(** Names are lists of characters, 47 is the separator.  [bound]: which open socket listens at a path; [queues]: what waits at each open socket;
    [fits]: what a datagram may hold. *)
Class DatagramSockets (K : Type) := {
  bound : K → gmap (list Z) Z;
  queues : K → gmap Z (list (list Z));
  fits : list Z → Prop;
  k_create_directories : list Z → K → K;
  k_entries : list Z → K → list (list Z);
  k_unlink : list Z → K → K;
  k_socket : K → option Z * K;
  k_bind : Z → list Z → K → bool * K;
  k_close : Z → K → K;
  k_sendto : Z → list Z → list Z → K → bool * K;
  k_recv : Z → nat → K → option (list Z) * K;
  k_lock : list Z → K → option Z * K;
  k_unlock : Z → K → K;
  bound_open k p fd : bound k !! p = Some fd → is_Some (queues k !! fd);
  bound_once k p p' fd : bound k !! p = Some fd → bound k !! p' = Some fd → p = p';
  entries_nodup dir k : NoDup (k_entries dir k);
  entries_inside dir k p : p ∈ k_entries dir k → ∃ name, 47 ∉ name ∧ p = path_join dir name;
  entries_all dir k name : 47 ∉ name → is_Some (bound k !! path_join dir name) → path_join dir name ∈ k_entries dir k;
  directories_law p k : bound (k_create_directories p k) = bound k ∧ queues (k_create_directories p k) = queues k;
  unlink_law p k : bound (k_unlink p k) = delete p (bound k) ∧ queues (k_unlink p k) = queues k;
  socket_law k : bound (snd (k_socket k)) = bound k ∧
    match fst (k_socket k) with
    | Some fd => queues k !! fd = None ∧ queues (snd (k_socket k)) = <[fd := []]> (queues k)
    | None => queues (snd (k_socket k)) = queues k
    end;
  bind_law fd p k : is_Some (queues k !! fd) → queues (snd (k_bind fd p k)) = queues k ∧
    bound (snd (k_bind fd p k)) = if fst (k_bind fd p k) then <[p := fd]> (bound k) else bound k;
  close_law fd k : queues (k_close fd k) = delete fd (queues k) ∧ bound (k_close fd k) = filter (λ x, snd x ≠ fd) (bound k);
  sendto_law fd p d k : is_Some (queues k !! fd) → fits d →
    bound (snd (k_sendto fd p d k)) = bound k ∧ fst (k_sendto fd p d k) = bool_decide (is_Some (bound k !! p)) ∧
    queues (snd (k_sendto fd p d k)) =
      match bound k !! p with Some fd' => alter (λ q, q ++ [d]) fd' (queues k) | None => queues k end;
  recv_law fd n k : bound (snd (k_recv fd n k)) = bound k ∧
    match queues k !! fd with
    | Some (d :: q) => fst (k_recv fd n k) = Some (take n d) ∧ queues (snd (k_recv fd n k)) = <[fd := q]> (queues k)
    | _ => fst (k_recv fd n k) = None ∧ queues (snd (k_recv fd n k)) = queues k
    end;
  lock_law p k : bound (snd (k_lock p k)) = bound k ∧ queues (snd (k_lock p k)) = queues k;
  unlock_law fd k : bound (k_unlock fd k) = bound k ∧ queues (k_unlock fd k) = queues k
}.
++++++++++
## PROBLEM TO SOLVE
As the exercise requires, copy out the data shown above word for word.

## THE COMPLETED TASK
(** Names are lists of characters, 47 is the separator.  [bound]: which open socket listens at a path; [queues]: what waits at each open socket;
    [fits]: what a datagram may hold. *)
Class DatagramSockets (K : Type) := {
  bound : K → gmap (list Z) Z;
  queues : K → gmap Z (list (list Z));
  fits : list Z → Prop;
  k_create_directories : list Z → K → K;
  k_entries : list Z → K → list (list Z);
  k_unlink : list Z → K → K;
  k_socket : K → option Z * K;
  k_bind : Z → list Z → K → bool * K;
  k_close : Z → K → K;
  k_sendto : Z → list Z → list Z → K → bool * K;
  k_recv : Z → nat → K → option (list Z) * K;
  k_lock : list Z → K → option Z * K;
  k_unlock : Z → K → K;
  bound_open k p fd : bound k !! p = Some fd → is_Some (queues k !! fd);
  bound_once k p p' fd : bound k !! p = Some fd → bound k !! p' = Some fd → p = p';
  entries_nodup dir k : NoDup (k_entries dir k);
  entries_inside dir k p : p ∈ k_entries dir k → ∃ name, 47 ∉ name ∧ p = path_join dir name;
  entries_all dir k name : 47 ∉ name → is_Some (bound k !! path_join dir name) → path_join dir name ∈ k_entries dir k;
  directories_law p k : bound (k_create_directories p k) = bound k ∧ queues (k_create_directories p k) = queues k;
  unlink_law p k : bound (k_unlink p k) = delete p (bound k) ∧ queues (k_unlink p k) = queues k;
  socket_law k : bound (snd (k_socket k)) = bound k ∧
    match fst (k_socket k) with
    | Some fd => queues k !! fd = None ∧ queues (snd (k_socket k)) = <[fd := []]> (queues k)
    | None => queues (snd (k_socket k)) = queues k
    end;
  bind_law fd p k : is_Some (queues k !! fd) → queues (snd (k_bind fd p k)) = queues k ∧
    bound (snd (k_bind fd p k)) = if fst (k_bind fd p k) then <[p := fd]> (bound k) else bound k;
  close_law fd k : queues (k_close fd k) = delete fd (queues k) ∧ bound (k_close fd k) = filter (λ x, snd x ≠ fd) (bound k);
  sendto_law fd p d k : is_Some (queues k !! fd) → fits d →
    bound (snd (k_sendto fd p d k)) = bound k ∧ fst (k_sendto fd p d k) = bool_decide (is_Some (bound k !! p)) ∧
    queues (snd (k_sendto fd p d k)) =
      match bound k !! p with Some fd' => alter (λ q, q ++ [d]) fd' (queues k) | None => queues k end;
  recv_law fd n k : bound (snd (k_recv fd n k)) = bound k ∧
    match queues k !! fd with
    | Some (d :: q) => fst (k_recv fd n k) = Some (take n d) ∧ queues (snd (k_recv fd n k)) = <[fd := q]> (queues k)
    | _ => fst (k_recv fd n k) = None ∧ queues (snd (k_recv fd n k)) = queues k
    end;
  lock_law p k : bound (snd (k_lock p k)) = bound k ∧ queues (snd (k_lock p k)) = queues k;
  unlock_law fd k : bound (k_unlock fd k) = bound k ∧ queues (k_unlock fd k) = queues k
}.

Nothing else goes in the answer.